Saturday, May 20, 2006

It's the Headline, Stupid

Dr. Sanity finds another example:

OK, children, let's look at yet another "news" story today. This one from the Washington Post exclaims, "Afghanistan Rocked As 105 Die in Violence: Toll Is Among Worst Since 2001 Invasion".

Once again, the invaluable Cori Dauber picks up on the blatant attempt to mislead and distort by noting that 80-90 of that number just happens to be the enemy who were killed. She then links to a report by Bill Roggio at the Counterterrorism Blog who will be an embed in Afghanistan (I am excerpting a large part of Roggio's report because I know that the lefties who come here wouldn't bother to click on the link; but I do hope other, more reasonable readers will take the time):


The news reports of a major Taliban offensive in southeastern Afghanistan are inaccurate, as Coalition offensives and Taliban attacks have been lumped together to give the impression of a coordinated Taliban assault in multiple provinces. A reading of the various reports indicates that while the Taliban has launched a major strike on a police station and government center in Helmand province and a small scale attack on a police patrol in Ghazni, as well as two suicide attacks against U.S. contractors in Herat and an Afghan army base in Ghazni, the fighting in Kandahar was initiated by Afghan and Coalition security forces during planned operations. Over 100 have been reported killed during the fighting, with 87 being Taliban. Well over half of those killed were killed during the Coalition offensives in Kandahar.

There were two separate major engagements in Kandahar province, and both were initiated by the Coalition. Coalition forces conducted a raid and subsequent air strikes against a Taliban safe haven in the village of Azizi. As many as 27 Taliban are believed to have been killed during the operation. A joint Canadian and Afghan security force conducted a sweep in the Panjwai district of Kandahar, and killed 18 Taliban and captured 26 in the process. One Canadian officer was killed and three Afghan police were wounded during the operation.
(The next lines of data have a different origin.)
(* ===== verification/Conditions.v ===== *)
(** * Step conditions

    [evaluate_condition] and its helpers of [web/ts_engine_pg.py]: the
    conditions on steps, which decide when a run is created which of its steps
    are skipped.  A condition is any JSON value: what Python does with malformed
    ones (iterating a string, testing membership in a list, unpacking a pair) is
    modelled as it happens. *)

From stdpp Require Import base gmap list strings pretty sorting.
From Stdlib Require Import ZArith Lia Ascii.
From S2P Require Import Prelude Json.

(** ** What Python does with a value it takes for a dictionary or a list *)

Fixpoint chars (s : string) : list json :=
  match s with
  | EmptyString => []
  | String c s => JStr (String c EmptyString) :: chars s
  end.

(** [list(j)] *)
Definition py_iter (j : json) : outcome (list json) :=
  match j with
  | JArr l => Ret l
  | JObj o => Ret (JStr <$> o.*1)
  | JStr s => Ret (chars s)
  | _ => Exc TypeError
  end.

(** [k in j] *)
Definition py_in (k : string) (j : json) : outcome bool :=
  match j with
  | JObj o => Ret (bool_decide (k ∈ o.*1))
  | JArr l => Ret (existsb (py_eq (JStr k)) l)
  | JStr s => Ret (PyStr.contains k s)
  | _ => Exc TypeError
  end.

(** [j[k]] *)
Definition py_index (k : string) (j : json) : outcome json :=
  match j with
  | JObj o => match assoc k o with Some v => Ret v | None => Exc (KeyError k) end
  | _ => Exc TypeError
  end.

(** ** The evaluator *)

Fixpoint resolve_parts (current : json) (parts : list string) : json :=
  match parts with
  | [] => current
  | part :: parts =>
      match current with
      | JObj o => match assoc part o with
                  | Some v => resolve_parts v parts
                  | None => JNull
                  end
      | _ => JNull
      end
  end.

(** [_resolve_path]: [None] is [JNull]; a path that is no string has no [split]. *)
Definition resolve_path (context path : json) : outcome (json * string) :=
  match path with
  | JStr p => Ret (resolve_parts context (PyStr.split "."%char p), p)
  | _ => Exc AttributeError
  end.

(** [path, expected = j] *)
Definition unpack_pair (j : json) : outcome (json * json) :=
  items ← py_iter j;
  match items with
  | [a; b] => Ret (a, b)
  | _ => Exc (ValueError "unpack")
  end.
The fighting in Musa Qala in Helmand province is a bonafide major Taliban attack. The Associated Press reports an "estimated 300-400 militants with assault rifles and machine guns attacked a police and government headquarters" in Musa Qala. The Afghan police provided reinforcements to the beleaguered police station, fought off the Taliban force, reestablished control over the region, and killed 40 Taliban and took thirteen casualties of their own. Two police patrols were ambushed in Ghazni, and resulted in the death of two policemen. There is no evidence the attacks were coordinated. And they certainly weren't coordinated to occur in conjunction with Coalition operations.

It is important to understand how the fighting was initiated, as the current reporting is giving the impression of a coordinated Taliban uprising. This provides the Taliban with a propaganda victory, as their power is perceived as far greater than it actually is, which can negatively influence the government and peoples of the Coalition forces serving in Afghanistan. The narrow passage of the extension of the Canadian mission in Afghanistan (by a 149-145 vote in Parliament) illustrates the fragile nature of the support for the mission in some Western nations.
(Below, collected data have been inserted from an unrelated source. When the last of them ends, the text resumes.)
(* ===== verification/Content.v ===== *)
(** * Content items, versions and the manifest of a run

    The content half of [web/ts_engine_pg.py]: a catalogue of items with numbered
    versions, and the manifest that pins, for one run, the version of every item
    its plan refers to. *)

From stdpp Require Import base gmap list strings pretty sorting.
From Stdlib Require Import ZArith Lia.
From S2P Require Import Prelude Json TsData Sequences.

Definition CONTENT_TYPES : list string := ["app"; "package"; "script"; "driver"; "os_image"].

(** ** Constraints of the tables *)

(** PRIMARY KEY, UNIQUE (name), CHECK (content_type IN ...) *)
Definition insert_content_item (id : string) (i : content_item_row) : eff session unit :=
  d ← query (λ d, d);
  checked (negb (known (content_items d) id) &&
           bool_decide (ci_content_type i ∈ CONTENT_TYPES) &&
           negb (exists_where (λ kr, ci_name kr.2 = ci_name i) (content_items d)))
    "ts_content_items" (set_content_items (<[id := i]>)).

(** PRIMARY KEY, the reference to the item, UNIQUE (content_item_id, version) and
    CHECK (reboot_behavior IN ...) *)
Definition insert_content_version (id : string) (v : content_version_row) : eff session unit :=
  d ← query (λ d, d);
  checked (negb (known (content_versions d) id) &&
           known (content_items d) (cv_content_item_id v) &&
           bool_decide (cv_reboot_behavior v ∈ REBOOT_BEHAVIORS) &&
           negb (exists_where (λ kr, cv_content_item_id kr.2 = cv_content_item_id v ∧
             cv_version kr.2 = cv_version v) (content_versions d)))
    "ts_content_versions" (set_content_versions (<[id := v]>)).

(** The row of the run that has the logical name, if there is one. *)
Definition pinned (run_id logical_name : string) (t : gmap string manifest_row) : bool :=
  exists_where (λ kr, mf_run_id kr.2 = run_id ∧ mf_logical_name kr.2 = logical_name) t.

(** PRIMARY KEY, the two references and UNIQUE (run_id, logical_name) *)
Definition insert_manifest (id : string) (m : manifest_row) : eff session unit :=
  d ← query (λ d, d);
  checked (negb (known (manifest d) id) && known (runs d) (mf_run_id m) &&
           known (content_versions d) (mf_content_version_id m) &&
           negb (pinned (mf_run_id m) (mf_logical_name m) (manifest d)))
    "ts_run_content_manifest" (set_manifest (<[id := m]>)).

(** The same with ON CONFLICT (run_id, logical_name) DO NOTHING *)
Definition insert_manifest_or_nothing (id : string) (m : manifest_row) : eff session unit :=
  d ← query (λ d, d);
  if pinned (mf_run_id m) (mf_logical_name m) (manifest d) then mret tt
  else insert_manifest id m.

Section operations.
Context `{Env}.

(** ** The catalogue *)

Definition create_content_item (name content_type description : string) : eff session string :=
  if bool_decide (content_type ∉ CONTENT_TYPES) then
    raise (ValueError "content_type must be one of: app, driver, os_image, package, script")
  else
    item_id ← new_id;
    now ← now;
    insert_content_item item_id (ContentItem name content_type (Some description) true now now) ;;
    commit ;;
    mret item_id.

Definition create_content_version (content_item_id version sha256 source_uri : string)
    (size_bytes : option Z) (architecture target_os reboot_behavior : string)
    (conditions metadata : json) (created_by : option string) : eff session string :=
  if bool_decide (reboot_behavior ∉ REBOOT_BEHAVIORS) then
    raise (ValueError "reboot_behavior must be one of: deferred, none, optional, required")
  else
    version_id ← new_id;
    now ← now;
    insert_content_version version_id
      (ContentVersion content_item_id version (PyStr.lower sha256) size_bytes source_uri
         architecture target_os reboot_behavior (jor conditions (JObj [])) (jor metadata (JObj []))
         now created_by) ;;
    commit ;;
    mret version_id.

(** [ORDER BY created_at DESC, id DESC] *)
Definition latest_order :
    string * content_version_row → string * content_version_row → comparison :=
  cmp_then (cmp_desc (cmp_on (λ kr, cv_created_at kr.2) cmp_Z)) (cmp_desc (cmp_on fst cmp_str)).

(** The latest version of an item. *)
Definition latest_version (content_item_id : string) (d : db) :
    option (string * content_version_row) :=
  head (isort latest_order
    (select_where (λ kr, cv_content_item_id kr.2 = content_item_id) (content_versions d))).

Definition get_content_item (item_id : string) :
    eff session (content_item_row * option (string * content_version_row)) :=
  d ← query (λ d, d);
  match content_items d !! item_id with
  | None => raise (ValueError ("content item not found: " +:+ item_id))
  | Some item => mret (item, latest_version item_id d)
  end.

Definition get_content_version (version_id : string) : eff session content_version_row :=
  d ← query (λ d, d);
  match content_versions d !! version_id with
  | None => raise (ValueError ("content version not found: " +:+ version_id))
  | Some v => mret v
  end.

(** ** Manifest rows as the callers see them *)

Record manifest_entry : Type := ManifestEntry {
  me_logical_name : string;
  me_content_type : string;
  me_version : string;
  me_sha256 : string;
  me_source_uri : string;
  me_required_phase : string;
  me_staging_path : option string;
  me_status : string;
  me_metadata : option json
}.

Definition manifest_entry_of (m : manifest_row) (v : content_version_row) : manifest_entry :=
  ManifestEntry (mf_logical_name m) (mf_content_type m) (cv_version v) (mf_sha256 m)
    (mf_source_uri m) (mf_required_phase m) (mf_staging_path m) (mf_status m)
    (if truthy (mf_metadata m) then Some (mf_metadata m) else None).

(** [FROM ts_run_content_manifest m JOIN ts_content_versions cv ON cv.id =
    m.content_version_id] *)
Definition join_version (d : db) (kr : string * manifest_row) :
    option (string * manifest_row * content_version_row) :=
  (λ v, (kr, v)) <$> content_versions d !! mf_content_version_id kr.2.

(** [ORDER BY m.created_at, m.logical_name] *)
Definition manifest_order : string * manifest_row → string * manifest_row → comparison :=
  cmp_then (cmp_on (λ kr, mf_created_at kr.2) cmp_Z) (cmp_on (λ kr, mf_logical_name kr.2) cmp_str).

Definition run_manifest_rows (run_id : string) (d : db) : list (string * manifest_row) :=
  isort manifest_order (select_where (λ kr, mf_run_id kr.2 = run_id) (manifest d)).

Definition list_run_manifest (run_id : string) : eff session (list manifest_entry) :=
  query (λ d, (λ j, manifest_entry_of j.1.2 j.2) <$>
    omap (join_version d) (run_manifest_rows run_id d)).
Now, some of that will be in the WaPo story and some of it won't. The reporters who write the stories usually are there, or are talking daily to people who were there, and they can't entirely turn the story on its head and still be taken with any shred of seriousness.

But the headline writer, he or she wasn't there. Wasn't within 5,000 miles of there. Never will be. Probably never met the reporter, certainly never will have run the headline past the reporter before slapping it on the computer mock-up of the front page.

He or she, instead, has been sitting in that climate-controled cubicle on the seventh or tenth floor, listening to NPR or Neil Young on the headphones, taking them off to chat with the other copy editors about when Michael Moore's next movie will be out or did you ever notice how much Bush looks like a chimp.

Then he'll turn back to that Afghanistan story that he skimmed earlier, and, working not from the story but from the space he as been given on the page (2 columns, 3 columns, 48-point, 54-point, deck head or no deck) and the essential narrative that exists in his head, he'll write that headline.

And somewhere along the way there's a good chance he or she will have forgotten it's called a headline because it goes at the head of the story, not because it's something you pull out of your own head.

And the headline will be all most people see, as they pass the newsstand or stare across the metro car at someone else buried in the inside pages. It will be all most people remember, even if they, too, take the time to skim the story.